[Solved by Experts] Important Uncertainties Regarding Unreimbursable
4.On January 1, 20X1, Seven Wonders Inc. signed a five-year noncancelable lease with Moss Company. The lease calls for five payments of $277,409.44 to be made at the end of each year. The leased asset has a fair value of $1,200,000 on January 1, 20X1. Seven Wonders cannot renew the lease, there is no bargain purchase option, and ownership of the leased asset reverts to Moss at the lease end. The leased asset has an expected useful life of six years, and Seven Wonders uses straight-line depreciation for financial reporting purposes. Its incremental borrowing rate is 12%. Moss’s implicit rate of return on the lease is unknown. Seven Wonders uses a calendar year for financial reporting purposes. Use tables (PV of 1, PVAD of 1, and PVOA of 1) (Use the appropriate factor(s) from the tables provided.)
- Prepare an amortization schedule for the lease liability.
- Prepare the journal entries to record (a) the lease as a finance lease on January 1, 20X1; (b) the lease payments on December 31, 20X1 and 20X2; and (c) the right-of-use asset amortization in 20X1 and 20X2.
- What is the total amount of expense reported on Seven Wonders’s 20X1 income statement from the lease?
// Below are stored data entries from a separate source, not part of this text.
(** a signature made with the key pair derived from a seed verifies under the pair's
    public key, for every message. *)
Theorem signature_verifies seed data g :
  length seed = SEED_SIZE →
  ∃ k signature, SigningKeyPair_new_from_seed seed g = Done (g, Ok k) ∧
    sign k data g = Done (g, Ok signature) ∧
    pair_verify k data signature g = Done (g, Ok true).
Proof.
  intros Hl. destruct (signing_from_seed seed g Hl) as (k & Ek & _ & Ep & Es).
  exists k, (crypto_sign_detached (sk_private k) data). split_and!; [done|..].
  - unfold sign, sign_sign. by rewrite overwrite_all by (by rewrite sign_detached_length).
  - pose proof (hcid_roundtrip _ _ _ Ep) as Er. pose proof (sign_keypair_length seed) as [L1 _].
    unfold pair_verify, expect_ok, decode_pub_key_buf. rewrite Er. simpl. unfold stateful_bind, mbind, lift.
    rewrite from_array_all by (by rewrite with_insecure_length). simpl. rewrite Es.
    pose proof (sign_correct seed data) as Hc. destruct (crypto_sign_seed_keypair seed). simpl.
    unfold mret, stateful_ret. by rewrite Hc.
Qed.

(** The key pair every seed gives, and what is left in the buffer of the seed. *)
Definition zero_key : bytes := with_insecure KX_PUBLICKEYBYTES.

Lemma encrypting_from_seed seed g :
  length seed = SEED_SIZE →
  ∃ text, hcid_encode Hck0 zero_key = Ok text ∧
    EncryptingKeyPair_new_from_seed seed g =
      Done (g, Ok (MkEncryptingKeyPair text (crypto_kx_seed_keypair zero_key).1, (crypto_kx_seed_keypair zero_key).2)).
Proof.
  intros Hl. destruct (hcid_total Hck0 zero_key) as [text Et]; [done|]. exists text. split; [done|].
  unfold EncryptingKeyPair_new_from_seed, assert_eq. rewrite decide_True by done. do 2 runs ltac:(done).
  rewrite kx_seed_keypair_spec by (by rewrite ?length_replicate). runs ltac:(done). unfold encode_pub_key_buf.
  rewrite take_ge by (by rewrite with_insecure_length). fold zero_key. rewrite Et. by runs ltac:(done).
Qed.

(** the arguments of the library's wrapper are swapped when a key pair for encryption is
    derived: every seed gives one and the same pair, with a public key of zeros, and the
    buffer of the seed is overwritten with a value that does not depend on the seed. *)
Theorem encrypting_key_ignores_seed g :
  ∃ k left, ek_private k = (crypto_kx_seed_keypair zero_key).1 ∧ hcid_encode Hck0 zero_key = Ok (ek_public k) ∧
    ∀ seed, length seed = SEED_SIZE → EncryptingKeyPair_new_from_seed seed g = Done (g, Ok (k, left)).
Proof.
  destruct (hcid_total Hck0 zero_key) as [text Et]; [done|].
  exists (MkEncryptingKeyPair text (crypto_kx_seed_keypair zero_key).1), (crypto_kx_seed_keypair zero_key).2.
  split_and!; [done..|]. intros seed Hl. destruct (encrypting_from_seed seed g Hl) as (text' & Et' & ->). congruence.
Qed.

Lemma encrypting_wf text :
  hcid_encode Hck0 zero_key = Ok text →
  wf_encrypting (MkEncryptingKeyPair text (crypto_kx_seed_keypair zero_key).1).
Proof. intros E. exists zero_key. split_and!; [done..|]. apply kx_keypair_length. Qed.

(** ** A wrong passphrase *)

(** Text that is encrypted under another passphrase decrypts without an error, to bytes
    that were not encrypted. *)
Lemma decrypt_unchecked config passphrase text d h size g :
  blob_of_text text = Ok d → length (salt d) = SALTBYTES → hash_of config passphrase (salt d) = Some h →
  length (cipher d) = (size + ABYTES)%nat → (size `mod` 8 = 0)%nat →
  decrypt_with_passphrase_buf text passphrase config size g =
    Done (g, Ok ((crypto_aead_decrypt h (nonce d) (cipher d)).2 ++
      drop (length (crypto_aead_decrypt h (nonce d) (cipher d)).2) (filler size))) ∧
  length ((crypto_aead_decrypt h (nonce d) (cipher d)).2 ++
      drop (length (crypto_aead_decrypt h (nonce d) (cipher d)).2) (filler size)) = size.
Proof.
  intros Ht Ls Hh Lc H8. pose proof (aead_decrypt_length h (nonce d) (cipher d)) as Lw.
  set (w := crypto_aead_decrypt h (nonce d) (cipher d)) in *.
  assert (length (w.2 ++ drop (length w.2) (filler size)) = size) as Ll.
  { unfold filler. rewrite length_app, length_drop, length_replicate. lia. }
  split; [|done]. unfold decrypt_with_passphrase_buf. rewrite Ht. runs ltac:(done).
  rewrite with_secure_ok by done. runs ltac:(done).
  erewrite stateful_bind_eq; [by rewrite decide_False by naive_solver|]. unfold pw_dec.
  rewrite from_array_all by (by rewrite with_insecure_length). runs ltac:(done).
  runs ltac:(by apply pw_hash_ok). unfold aead_dec. fold w. destruct w as [b written]. simpl in *.
  unfold overwrite. rewrite decide_True by (rewrite length_replicate; lia). done.
Qed.
End facts.
Lemma add_encrypting p ks v src dst loc seed :
  ready p ks v → holds ks v src loc (SeedSecret seed) → length seed = SEED_SIZE → secrets ks !! dst = None →
  ∃ v' blob k, add_key_from_seed src dst Encrypting (ks, v) =
      Done ((with_secret dst blob (with_cached dst (length (heap v)) ks), v'), Ok (ek_public k)) ∧
    heap v' = <[loc := SeedSecret (crypto_kx_seed_keypair zero_key).2]> (heap v) ++ [EncryptingKey k] ∧
    ready p (with_secret dst blob (with_cached dst (length (heap v)) ks)) v'.
Proof.
  intros Hr Hh Hl Hn. destruct (encrypting_from_seed seed (rng v) Hl) as (text & Et & Ek).
  set (k := MkEncryptingKeyPair text _) in *. set (h' := <[loc := SeedSecret (crypto_kx_seed_keypair zero_key).2]> (heap v)).
  destruct (keep_new p ks (with_heap h' v) dst (EncryptingKey k)) as (v' & blob & E & Hv & Hr');
    [done|by apply encrypting_wf|].
  assert (length h' = length (heap v)) as Lh by apply length_insert.
  simpl in *. rewrite Lh in *.
  exists v', blob, k. split; [|done]. unfold add_key_from_seed. runs ltac:(by eapply source_ok).
  runs ltac:(apply read_secret_ok, Hh).
  erewrite stateful_bind_eq; [|runs ltac:(by apply dpki_ok); by runs ltac:(done)].
  cbn [fst snd]. runs ltac:(done). simpl. fold h'. rewrite Lh. destruct v. by runs ltac:(exact E).
Qed.

Lemma new_keystore config p v :
  unlocked p v → hashable config p →
  ∃ v' ks, Keystore_new config v = Done (v', Ok ks) ∧ ready p ks v' ∧ heap v' = heap v ∧ secrets ks = ∅.
Proof.
  intros Hu Hh. unfold Keystore_new, get_passphrase. rewrite Hu. simpl.
  destruct (make_check_ok config p (rng v) Hh) as (g & text & tail & E & Lt & Hs). rewrite E.
  eexists _, _. split; [done|]. split_and!; try done. split_and!; try done. by exists tail.
Qed.

Lemma add_random_seed_ok p ks v id :
  ready p ks v → secrets ks !! id = None →
  ∃ v' blob seed, add_random_seed id SEED_SIZE (ks, v) =
      Done ((with_secret id blob (with_cached id (length (heap v)) ks), v'), Ok tt) ∧
    heap v' = heap v ++ [SeedSecret seed] ∧ length seed = SEED_SIZE ∧
    ready p (with_secret id blob (with_cached id (length (heap v)) ks)) v'.
Proof.
  intros Hr Hn. destruct (randombytes SEED_SIZE (rng v)) as [seed g] eqn:Er.
  pose proof (randombytes_length SEED_SIZE (rng v)) as Ls. rewrite Er in Ls.
  destruct (keep_new p ks (with_rng g v) id (SeedSecret seed)) as (v' & blob & E & Hv & Hr'); [done..|].
  exists v', blob, seed. split; [|done]. unfold add_random_seed. runs ltac:(by apply check_dst_ok).
  runs ltac:(by apply dpki_ok, randomize_ok). by runs ltac:(done).
Qed.

Definition primary_sign : string := PRIMARY_KEYBUNDLE_ID +:+ KEYBUNDLE_SIGNKEY_SUFFIX.
Definition primary_enc : string := PRIMARY_KEYBUNDLE_ID +:+ KEYBUNDLE_ENCKEY_SUFFIX.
5.On January 1, 20X1, Railcar Leasing Inc. (the lessor) purchased 10 used boxcars from Railroad Equipment Consolidators at a price of $8,749,520. Railcar leased the boxcars to the Reading Railroad Company (the lessee) on the same date. The lease is for eight years and calls for eight annual payments of $1,500,000 to be made at the beginning of each year, with the first payment due on January 1, 20X1. The boxcars have a nine-year remaining useful life, the lease contains no renewal or bargain purchase option, and possession of the boxcars reverts to the lessor at the lease’s end. The lessor expects the boxcars to be worth $1,000,000 at the end the lease term, but this value is not guaranteed by the lessee. The payments’ collectibility is reasonably certain, with no important uncertainties regarding unreimbursable costs to be incurred by the lessor. The lessor has structured the lease to earn a rate of return of 12.0%. Use tables (PV of 1, PVAD of 1, and PVOA of 1) (Use the appropriate factor(s) from the tables provided.)
- Prepare Railcar’s amortization schedule for the first three years of the lease.
- Prepare all journal entries for Railcar for 20X1 and 20X2. Assume that it reports on a calendar-year basis.
6.On January 1, 20X1, Merchant Co. sold a tractor to Swanson Inc. and simultaneously leased it back for five years. The tractor’s fair value is $300,000, but its carrying value on Merchant’s books prior to the transaction was $200,000. The tractor has a seven-year remaining estimated useful life, and Merchant and Swanson both used 8% interest in evaluating the transaction. Merchant has agreed to make five payments of $57,976 beginning January 1, 20X1. Use tables (PV of 1, PVAD of 1, and PVOA of 1) (Use the appropriate factor(s) from the tables provided.)
- What type of a lease is this for Merchant?
- Compute the amount of Merchant’s gain on the transaction.
- Prepare the January 1, 20X1, entries on Merchant’s books to account for the sale and leaseback.